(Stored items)

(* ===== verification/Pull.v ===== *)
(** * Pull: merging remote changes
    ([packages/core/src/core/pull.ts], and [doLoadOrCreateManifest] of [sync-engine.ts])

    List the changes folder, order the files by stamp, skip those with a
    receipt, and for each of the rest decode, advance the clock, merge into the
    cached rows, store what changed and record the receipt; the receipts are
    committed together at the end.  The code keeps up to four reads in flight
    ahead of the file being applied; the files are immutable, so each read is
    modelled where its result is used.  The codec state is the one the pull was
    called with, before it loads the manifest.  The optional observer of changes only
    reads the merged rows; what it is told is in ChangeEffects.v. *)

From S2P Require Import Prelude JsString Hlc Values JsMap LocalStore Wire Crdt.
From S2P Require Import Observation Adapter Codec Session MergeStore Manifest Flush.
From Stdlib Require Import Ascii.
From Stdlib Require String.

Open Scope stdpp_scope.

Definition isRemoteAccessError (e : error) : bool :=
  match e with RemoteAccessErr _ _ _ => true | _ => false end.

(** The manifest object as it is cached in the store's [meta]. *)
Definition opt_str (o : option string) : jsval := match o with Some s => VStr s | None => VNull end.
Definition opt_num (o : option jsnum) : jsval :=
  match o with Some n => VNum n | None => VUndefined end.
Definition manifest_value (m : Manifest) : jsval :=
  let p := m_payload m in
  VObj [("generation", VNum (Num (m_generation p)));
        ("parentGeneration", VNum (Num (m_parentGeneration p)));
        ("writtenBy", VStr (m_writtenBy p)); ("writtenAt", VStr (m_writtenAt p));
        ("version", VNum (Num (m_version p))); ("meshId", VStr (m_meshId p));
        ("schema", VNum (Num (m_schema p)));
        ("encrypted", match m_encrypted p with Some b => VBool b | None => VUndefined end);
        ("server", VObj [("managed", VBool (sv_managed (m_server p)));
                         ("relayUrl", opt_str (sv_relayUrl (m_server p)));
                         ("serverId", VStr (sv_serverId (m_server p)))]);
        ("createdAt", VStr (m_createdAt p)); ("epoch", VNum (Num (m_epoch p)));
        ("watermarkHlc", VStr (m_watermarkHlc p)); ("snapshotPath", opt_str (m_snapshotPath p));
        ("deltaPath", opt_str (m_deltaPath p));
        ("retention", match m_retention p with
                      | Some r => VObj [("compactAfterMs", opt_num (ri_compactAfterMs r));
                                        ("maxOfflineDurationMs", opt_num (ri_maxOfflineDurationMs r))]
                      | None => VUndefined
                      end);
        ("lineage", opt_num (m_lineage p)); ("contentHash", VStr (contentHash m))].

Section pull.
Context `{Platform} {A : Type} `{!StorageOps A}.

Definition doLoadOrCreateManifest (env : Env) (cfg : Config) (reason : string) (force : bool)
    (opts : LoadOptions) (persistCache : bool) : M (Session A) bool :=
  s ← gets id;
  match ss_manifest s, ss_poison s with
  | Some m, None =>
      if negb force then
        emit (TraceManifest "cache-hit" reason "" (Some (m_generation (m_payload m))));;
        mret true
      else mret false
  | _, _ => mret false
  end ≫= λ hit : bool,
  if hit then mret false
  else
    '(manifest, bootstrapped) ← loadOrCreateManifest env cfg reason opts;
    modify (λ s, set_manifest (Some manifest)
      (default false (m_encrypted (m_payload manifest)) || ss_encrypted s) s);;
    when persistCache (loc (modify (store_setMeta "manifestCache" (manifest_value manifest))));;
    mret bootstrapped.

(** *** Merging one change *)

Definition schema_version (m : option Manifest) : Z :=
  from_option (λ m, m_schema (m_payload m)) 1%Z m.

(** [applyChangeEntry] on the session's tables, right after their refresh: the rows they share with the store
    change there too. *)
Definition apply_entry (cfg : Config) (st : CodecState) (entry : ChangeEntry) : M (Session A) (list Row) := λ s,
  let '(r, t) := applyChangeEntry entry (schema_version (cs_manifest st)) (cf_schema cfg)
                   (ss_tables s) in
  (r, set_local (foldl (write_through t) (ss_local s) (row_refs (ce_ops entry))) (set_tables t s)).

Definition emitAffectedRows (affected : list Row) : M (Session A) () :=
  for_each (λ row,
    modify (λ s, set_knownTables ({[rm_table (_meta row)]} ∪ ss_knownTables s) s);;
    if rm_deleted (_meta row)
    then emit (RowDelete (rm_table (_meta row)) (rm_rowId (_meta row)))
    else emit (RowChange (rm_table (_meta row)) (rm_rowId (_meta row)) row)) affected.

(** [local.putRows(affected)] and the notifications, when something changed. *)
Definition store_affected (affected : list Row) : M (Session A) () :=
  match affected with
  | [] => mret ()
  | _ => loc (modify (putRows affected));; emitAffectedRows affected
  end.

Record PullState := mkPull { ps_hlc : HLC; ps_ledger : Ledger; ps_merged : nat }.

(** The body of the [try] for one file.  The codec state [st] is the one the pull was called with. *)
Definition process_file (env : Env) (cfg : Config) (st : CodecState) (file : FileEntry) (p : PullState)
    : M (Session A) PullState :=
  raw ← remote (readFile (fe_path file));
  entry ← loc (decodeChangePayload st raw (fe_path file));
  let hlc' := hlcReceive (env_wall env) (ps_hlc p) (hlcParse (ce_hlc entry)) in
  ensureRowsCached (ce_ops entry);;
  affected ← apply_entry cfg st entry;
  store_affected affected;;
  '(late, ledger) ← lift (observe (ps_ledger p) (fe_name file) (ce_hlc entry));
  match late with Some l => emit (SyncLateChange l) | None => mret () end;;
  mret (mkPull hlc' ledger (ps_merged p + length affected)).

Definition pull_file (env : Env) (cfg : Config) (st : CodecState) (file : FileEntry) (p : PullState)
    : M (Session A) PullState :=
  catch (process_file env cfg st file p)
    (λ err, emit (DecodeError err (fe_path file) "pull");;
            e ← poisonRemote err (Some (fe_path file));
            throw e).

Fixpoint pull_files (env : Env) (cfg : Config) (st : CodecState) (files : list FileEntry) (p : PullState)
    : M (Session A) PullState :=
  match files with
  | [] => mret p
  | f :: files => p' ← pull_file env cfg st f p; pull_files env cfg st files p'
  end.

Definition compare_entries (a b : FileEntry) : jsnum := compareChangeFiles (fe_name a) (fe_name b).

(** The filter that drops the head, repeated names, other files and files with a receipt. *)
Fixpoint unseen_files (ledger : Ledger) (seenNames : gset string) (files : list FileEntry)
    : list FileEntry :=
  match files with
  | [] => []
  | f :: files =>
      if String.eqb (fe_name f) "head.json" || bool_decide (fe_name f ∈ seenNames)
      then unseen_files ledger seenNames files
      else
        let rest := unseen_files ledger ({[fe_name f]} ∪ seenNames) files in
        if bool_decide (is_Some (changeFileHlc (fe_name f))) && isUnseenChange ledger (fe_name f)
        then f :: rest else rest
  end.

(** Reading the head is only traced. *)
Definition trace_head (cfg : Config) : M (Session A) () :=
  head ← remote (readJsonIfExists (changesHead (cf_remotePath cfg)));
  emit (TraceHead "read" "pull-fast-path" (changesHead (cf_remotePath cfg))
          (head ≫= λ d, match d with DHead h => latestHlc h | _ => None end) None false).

WORK REQUEST:
Your answer is the line containing "e ← poisonRemote" plus every line after it through the end of the entries, given again exactly and alone.

EXERCISE RESPONSE:
            e ← poisonRemote err (Some (fe_path file));
            throw e).

Fixpoint pull_files (env : Env) (cfg : Config) (st : CodecState) (files : list FileEntry) (p : PullState)
    : M (Session A) PullState :=
  match files with
  | [] => mret p
  | f :: files => p' ← pull_file env cfg st f p; pull_files env cfg st files p'
  end.

Definition compare_entries (a b : FileEntry) : jsnum := compareChangeFiles (fe_name a) (fe_name b).

(** The filter that drops the head, repeated names, other files and files with a receipt. *)
Fixpoint unseen_files (ledger : Ledger) (seenNames : gset string) (files : list FileEntry)
    : list FileEntry :=
  match files with
  | [] => []
  | f :: files =>
      if String.eqb (fe_name f) "head.json" || bool_decide (fe_name f ∈ seenNames)
      then unseen_files ledger seenNames files
      else
        let rest := unseen_files ledger ({[fe_name f]} ∪ seenNames) files in
        if bool_decide (is_Some (changeFileHlc (fe_name f))) && isUnseenChange ledger (fe_name f)
        then f :: rest else rest
  end.

(** Reading the head is only traced. *)
Definition trace_head (cfg : Config) : M (Session A) () :=
  head ← remote (readJsonIfExists (changesHead (cf_remotePath cfg)));
  emit (TraceHead "read" "pull-fast-path" (changesHead (cf_remotePath cfg))
          (head ≫= λ d, match d with DHead h => latestHlc h | _ => None end) None false).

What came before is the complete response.